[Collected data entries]
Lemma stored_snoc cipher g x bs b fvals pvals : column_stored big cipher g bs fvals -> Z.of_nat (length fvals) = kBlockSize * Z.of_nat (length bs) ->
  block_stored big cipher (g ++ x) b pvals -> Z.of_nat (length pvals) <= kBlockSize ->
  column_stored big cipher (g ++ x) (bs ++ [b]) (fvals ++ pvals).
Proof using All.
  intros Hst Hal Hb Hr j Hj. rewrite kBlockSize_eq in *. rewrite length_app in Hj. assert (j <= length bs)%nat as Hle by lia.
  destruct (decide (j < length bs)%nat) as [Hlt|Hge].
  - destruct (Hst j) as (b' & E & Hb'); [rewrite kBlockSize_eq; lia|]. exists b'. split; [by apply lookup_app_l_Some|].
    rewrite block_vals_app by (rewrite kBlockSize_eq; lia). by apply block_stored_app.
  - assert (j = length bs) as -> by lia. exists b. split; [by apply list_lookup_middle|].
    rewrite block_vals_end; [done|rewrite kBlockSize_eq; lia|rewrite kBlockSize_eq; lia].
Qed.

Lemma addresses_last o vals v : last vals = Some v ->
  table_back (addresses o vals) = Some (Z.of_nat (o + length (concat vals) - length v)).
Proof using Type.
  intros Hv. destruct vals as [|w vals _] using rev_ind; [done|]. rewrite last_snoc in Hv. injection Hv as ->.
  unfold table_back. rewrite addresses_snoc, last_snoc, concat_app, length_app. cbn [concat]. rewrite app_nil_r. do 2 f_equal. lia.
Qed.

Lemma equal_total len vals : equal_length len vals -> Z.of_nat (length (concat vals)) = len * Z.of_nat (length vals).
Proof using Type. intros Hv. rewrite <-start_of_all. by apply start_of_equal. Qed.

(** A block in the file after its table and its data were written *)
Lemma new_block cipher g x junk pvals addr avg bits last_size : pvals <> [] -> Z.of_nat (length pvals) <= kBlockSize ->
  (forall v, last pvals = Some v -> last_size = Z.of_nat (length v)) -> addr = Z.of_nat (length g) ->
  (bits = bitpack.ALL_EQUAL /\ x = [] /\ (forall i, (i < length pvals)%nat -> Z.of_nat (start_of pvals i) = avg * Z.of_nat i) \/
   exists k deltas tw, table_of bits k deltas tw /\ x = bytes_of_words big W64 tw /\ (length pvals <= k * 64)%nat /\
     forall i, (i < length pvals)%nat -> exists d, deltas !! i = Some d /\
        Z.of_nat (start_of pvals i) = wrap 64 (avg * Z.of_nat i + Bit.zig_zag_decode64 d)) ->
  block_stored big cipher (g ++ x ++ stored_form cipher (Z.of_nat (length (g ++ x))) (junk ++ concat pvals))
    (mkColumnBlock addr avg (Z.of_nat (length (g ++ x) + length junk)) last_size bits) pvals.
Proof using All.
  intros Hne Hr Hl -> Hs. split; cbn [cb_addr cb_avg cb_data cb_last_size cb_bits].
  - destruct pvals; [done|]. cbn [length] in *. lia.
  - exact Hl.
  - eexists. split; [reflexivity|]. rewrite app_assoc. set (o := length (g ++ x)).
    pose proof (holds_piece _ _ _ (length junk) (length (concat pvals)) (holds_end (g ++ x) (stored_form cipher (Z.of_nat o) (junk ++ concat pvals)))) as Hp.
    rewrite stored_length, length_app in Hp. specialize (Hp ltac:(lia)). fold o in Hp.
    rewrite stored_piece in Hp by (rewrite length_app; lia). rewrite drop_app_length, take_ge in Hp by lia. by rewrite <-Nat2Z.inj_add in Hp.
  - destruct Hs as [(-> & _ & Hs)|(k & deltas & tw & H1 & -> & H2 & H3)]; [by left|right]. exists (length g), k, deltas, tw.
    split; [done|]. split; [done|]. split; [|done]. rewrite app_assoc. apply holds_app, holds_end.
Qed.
==
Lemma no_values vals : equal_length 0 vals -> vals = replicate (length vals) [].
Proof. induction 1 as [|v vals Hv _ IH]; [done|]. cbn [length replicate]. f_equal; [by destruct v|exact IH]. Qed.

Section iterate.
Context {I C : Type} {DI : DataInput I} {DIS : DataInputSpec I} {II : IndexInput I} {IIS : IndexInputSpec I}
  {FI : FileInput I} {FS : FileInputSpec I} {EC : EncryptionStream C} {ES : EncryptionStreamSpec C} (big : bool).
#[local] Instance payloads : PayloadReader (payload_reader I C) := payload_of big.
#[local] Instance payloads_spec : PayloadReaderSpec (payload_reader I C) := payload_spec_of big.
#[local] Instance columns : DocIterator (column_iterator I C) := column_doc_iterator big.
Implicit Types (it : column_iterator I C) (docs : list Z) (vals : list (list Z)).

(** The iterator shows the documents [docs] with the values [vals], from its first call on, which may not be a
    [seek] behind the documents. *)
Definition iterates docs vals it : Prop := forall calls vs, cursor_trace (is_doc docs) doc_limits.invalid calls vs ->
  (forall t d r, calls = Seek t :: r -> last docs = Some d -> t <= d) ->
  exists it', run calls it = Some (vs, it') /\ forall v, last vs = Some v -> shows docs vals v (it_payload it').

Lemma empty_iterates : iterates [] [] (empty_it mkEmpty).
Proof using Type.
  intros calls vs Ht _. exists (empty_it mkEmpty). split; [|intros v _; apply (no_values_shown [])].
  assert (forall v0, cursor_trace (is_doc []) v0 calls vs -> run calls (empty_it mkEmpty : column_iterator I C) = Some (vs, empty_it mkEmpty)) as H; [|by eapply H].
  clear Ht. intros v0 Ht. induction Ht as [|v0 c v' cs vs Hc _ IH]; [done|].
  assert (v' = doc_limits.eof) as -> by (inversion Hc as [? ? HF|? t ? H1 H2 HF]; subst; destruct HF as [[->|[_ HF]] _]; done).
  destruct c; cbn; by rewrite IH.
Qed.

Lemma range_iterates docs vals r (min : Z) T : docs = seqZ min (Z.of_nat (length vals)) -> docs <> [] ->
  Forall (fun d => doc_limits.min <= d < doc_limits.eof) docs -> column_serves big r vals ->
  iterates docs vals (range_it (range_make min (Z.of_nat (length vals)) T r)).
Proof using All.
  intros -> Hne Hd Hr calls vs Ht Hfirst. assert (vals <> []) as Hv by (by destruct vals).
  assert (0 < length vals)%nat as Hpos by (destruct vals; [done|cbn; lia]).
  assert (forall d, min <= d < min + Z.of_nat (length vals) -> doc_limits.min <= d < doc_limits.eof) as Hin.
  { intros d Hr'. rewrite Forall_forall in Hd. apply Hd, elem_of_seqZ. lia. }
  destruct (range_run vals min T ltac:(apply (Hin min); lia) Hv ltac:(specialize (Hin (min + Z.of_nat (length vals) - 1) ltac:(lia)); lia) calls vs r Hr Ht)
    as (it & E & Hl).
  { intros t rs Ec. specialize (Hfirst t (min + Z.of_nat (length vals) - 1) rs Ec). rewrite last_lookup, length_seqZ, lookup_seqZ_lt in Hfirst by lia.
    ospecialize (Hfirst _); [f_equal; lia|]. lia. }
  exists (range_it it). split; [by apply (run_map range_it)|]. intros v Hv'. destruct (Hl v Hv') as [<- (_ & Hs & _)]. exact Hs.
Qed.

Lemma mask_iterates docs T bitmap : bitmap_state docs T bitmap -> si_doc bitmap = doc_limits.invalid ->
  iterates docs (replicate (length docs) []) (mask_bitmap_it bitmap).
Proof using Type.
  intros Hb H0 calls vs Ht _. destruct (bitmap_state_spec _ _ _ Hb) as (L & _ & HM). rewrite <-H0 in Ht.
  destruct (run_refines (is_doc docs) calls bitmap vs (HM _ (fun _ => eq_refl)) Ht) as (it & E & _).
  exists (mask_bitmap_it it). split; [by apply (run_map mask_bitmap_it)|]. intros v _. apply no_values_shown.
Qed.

• Exercise goal
Report the lines above that have the word "fvals" in them.

• Answer space
Lemma stored_snoc cipher g x bs b fvals pvals : column_stored big cipher g bs fvals -> Z.of_nat (length fvals) = kBlockSize * Z.of_nat (length bs) ->
  column_stored big cipher (g ++ x) (bs ++ [b]) (fvals ++ pvals).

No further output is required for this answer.